Amongst Kwong Yik's managers and directors, several were convicted for their involvement in organising the erroneous advances, including Managing Director Boey Lian Chin and Director Lim Tian Siang.

As the bank's founder, director and largest shareholder, Wong Ah Fook badly damaged his reputation as a businessman and incurred much of the bank's debt, which he spent much of his remaining years clearing his portion of claims before his death in 1918.

The collapse also exposed the malpractice of the bank's Chinese managers, which resulted from their unfamiliarity with systems of transparency and reporting in western banking as well as a disregard for banking ethics. This gave managers the ability to finance unsecured loans to directors using public deposits, abusing the bank as a source of capital.

The government hastily modified the Companies Ordinance of 1889 shortly after Kwong Yik's demise with the Companies (Amendment) Ordinance of 1914, limiting advances and loans to directors and officers without collateral, mandating statements in English, and requiring half-yearly auditing of banks, in order to protect depositors' interests.

However, opposition by Western business and banking interests within the legislative council to the limiting of advances suggests this was likely a common practice at the time in both Chinese and European banks other than Kwong Yik.
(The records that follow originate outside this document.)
(** * Unrolled net of an elliptical prism: the geometry of
      [elipticalprismnet29-11-24.py]

    The script computes, for an ellipse of given semi-axes, the two cut
    lines of a lampshade on the unrolled lateral surface, clips them to the
    height of the prism and hands them to a plotting library.

    Numbers.  The script computes with numpy's float64.  This development
    reads every arithmetic operation, [np.sin], [np.tan] and [np.pi] as the
    operation on real numbers ([R] of the Standard Library): rounding,
    infinities and NaN are outside that reading.  Arrays are lists, numpy's
    broadcasting of a scalar over an array is a [map].  Where rounding
    decides a statement, module [f64] evaluates the same lines in binary64.

    Collaborators.  The CAD kernel that measures the ellipse and the
    plotting library are parameters: the kernel returns a length or raises;
    the library answers each request with the records its own loggers emit
    and, possibly, an exception.  The requests that take effect are recorded
    in the world, and logging appends records to a log. *)

From Stdlib Require Import Reals Lra Lia String List ZArith Arith.
From Stdlib Require Floats.PrimFloat.
Import ListNotations.
Local Open Scope R_scope.

(** ** numpy, on real numbers *)

Module np.

Definition pi : R := PI.

(** [np.radians(x)]: degrees to radians. *)
Definition radians (x : R) : R := x * PI / 180.

Definition tan (x : R) : R := Rtrigo1.tan x.

(** [np.sin(a)] on an array. *)
Definition sin (a : list R) : list R := map Rtrigo_def.sin a.

(** [k * a], [a / k], [a - k], [k + a] with a scalar [k] broadcast. *)
Definition rmul (k : R) (a : list R) : list R := map (fun x => k * x) a.
Definition divide (a : list R) (k : R) : list R := map (fun x => x / k) a.
Definition subtract (a : list R) (k : R) : list R := map (fun x => x - k) a.
Definition add (a : list R) (k : R) : list R := map (fun x => x + k) a.
Definition radd (k : R) (a : list R) : list R := map (fun x => k + x) a.

(** [np.maximum(a, k)] and [np.minimum(a, k)], elementwise. *)
Definition maximum (a : list R) (k : R) : list R := map (fun x => Rmax x k) a.
Definition minimum (a : list R) (k : R) : list R := map (fun x => Rmin x k) a.

(** [np.linspace(start, stop, num)] with the default [endpoint=True]:
    [arange(0, num) * step + start] with [step = (stop - start) / (num - 1)],
    and then, when [num > 1], the last entry overwritten by [stop]. *)
Definition linspace (start stop : R) (num : nat) : list R :=
  let div := INR (num - 1) in
  let step := (stop - start) / div in
  let y := map (fun i => INR i * step + start) (seq 0 num) in
  if (1 <? num)%nat then removelast y ++ [stop] else y.

End np.

(** ** The parameters of the script *)

Record Config : Type := {
  MAJOR_AXIS : R;
  MINOR_AXIS : R;
  HEIGHT : R;
  SHELL_THICKNESS : R;
  CUT1_ANGLE : R;
  CUT2_ANGLE : R;
  CUT1_START_HEIGHT : R;
  CUT2_START_HEIGHT : R
}.

(** The values written in the script (lines 27-34). *)
Definition script_config : Config := {|
  MAJOR_AXIS := 12;
  MINOR_AXIS := 4;
  HEIGHT := 25;
  SHELL_THICKNESS := 1 / 10;
  CUT1_ANGLE := 45;
  CUT2_ANGLE := 45;
  CUT1_START_HEIGHT := 3;
  CUT2_START_HEIGHT := 1
|}.

(** ** The numeric core (lines 51-63) *)

Section Geometry.

Variable c : Config.
Variable perimeter : R.

(** Line 51. *)
Definition t : list R := np.linspace 0 perimeter 200.

(** Lines 54-55. *)
Definition amplitude1 : R := MAJOR_AXIS c * np.tan (np.radians (CUT1_ANGLE c)).
Definition amplitude2 : R := MAJOR_AXIS c * np.tan (np.radians (CUT2_ANGLE c)).

(** Lines 58-59: the cut lines before clipping. *)
Definition cut1_y_raw : list R :=
  np.radd (CUT1_START_HEIGHT c)
    (np.rmul amplitude1
       (np.radd 1
          (np.sin (np.subtract (np.divide (np.rmul (2 * np.pi) t) perimeter)
                               (np.pi / 2))))).

Definition cut2_y_raw : list R :=
  np.radd (CUT2_START_HEIGHT c)
    (np.rmul amplitude2
       (np.radd 1
          (np.sin (np.add (np.divide (np.rmul (2 * np.pi) t) perimeter)
                          (np.pi / 2))))).

(** Lines 62-63: clipping to [0, HEIGHT]. *)
Definition cut1_y : list R := np.minimum (np.maximum cut1_y_raw 0) (HEIGHT c).
Definition cut2_y : list R := np.minimum (np.maximum cut2_y_raw 0) (HEIGHT c).

End Geometry.

(** ** The world the script acts on *)

(** An f-string: literal pieces and formatted values.  [LibraryText] is the text
    of a record emitted by the plotting library's own loggers, which reach
    the handlers of the root logger configured on lines 17-24. *)
Inductive Frag : Type :=
| Lit (s : string)
| Num (x : R)
| Traceback
| LibraryText (s : string).

Definition Message : Type := list Frag.

Inductive Level : Type := DEBUG | INFO | ERROR.

Record LogRecord : Type := { level : Level; message : Message }.

(** What the plotting library has been asked to draw. *)
Inductive Artist : Type :=
| Line2D (xdata ydata : list R) (fmt : string) (label : Message)
| Text (x y : R) (s : Message).

(** What the plotting library has been asked to set on the axes. *)
Inductive Style : Type :=
| Aspect (mode : string)
| Grid (linestyle : string) (alpha : R)
| XLabel (s : string) (fontsize : R)
| YLabel (s : string) (fontsize : R)
| Title (s : string) (fontsize pad : R)
| Legend (anchor_x anchor_y : R) (loc : string)
| TightLayout.

Record World : Type := {
  log : list LogRecord;                       (* handlers of [logging] *)
  artists : list Artist;                      (* current figure of [plt] *)
  styling : list Style;                       (* its axes settings *)
  saved : list (string * list Artist)         (* writes of [savefig], oldest first *)
}.


(** Python's two kinds of exception that matter here: [sys.exit] raises
    [SystemExit], which [except Exception] does not catch. *)
Inductive BaseException : Type :=
| Exception (msg : string)
| SystemExit (code : Z).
The legislative council would soon also pass the Companies Ordinance of 1915, which brought company law in the Straits Settlements much closer to English company law.

Overall, the collapse of the Kwong Yik Bank also highlighted to Chinese bankers the risks of improper banking practices and the necessity of standards in operating modern banks.

Additionally, the collapse also exposed the liquidity problems of smaller local Chinese banks, which did not enjoy the large access to capital that overseas Western banks enjoyed, necessitating a more conservative financial policy to preserve liquidity.

Thus, subsequent Chinese banks would adopt more organised and regulated framework for their banking operations to avoid similar mismanagement.

Following KYB's failure and company law reform, these banks also implemented new practices. They sought to separate their operations from the business interests of their directors in public. For example, the Ho Hong Bank, despite having a controlling shareholder, Lim Peng Siang, managing the Ho Hong conglomerate, declared itself to be ‘distinct and separate’ from other Ho Hong enterprises. The necessity of collateral for loans was institutionalised with proper procedures and record keeping in these early Chinese banks.

As for the local Cantonese businessmen, they would soon reorganise their banking interests, founding the Lee Wah Bank in 1920.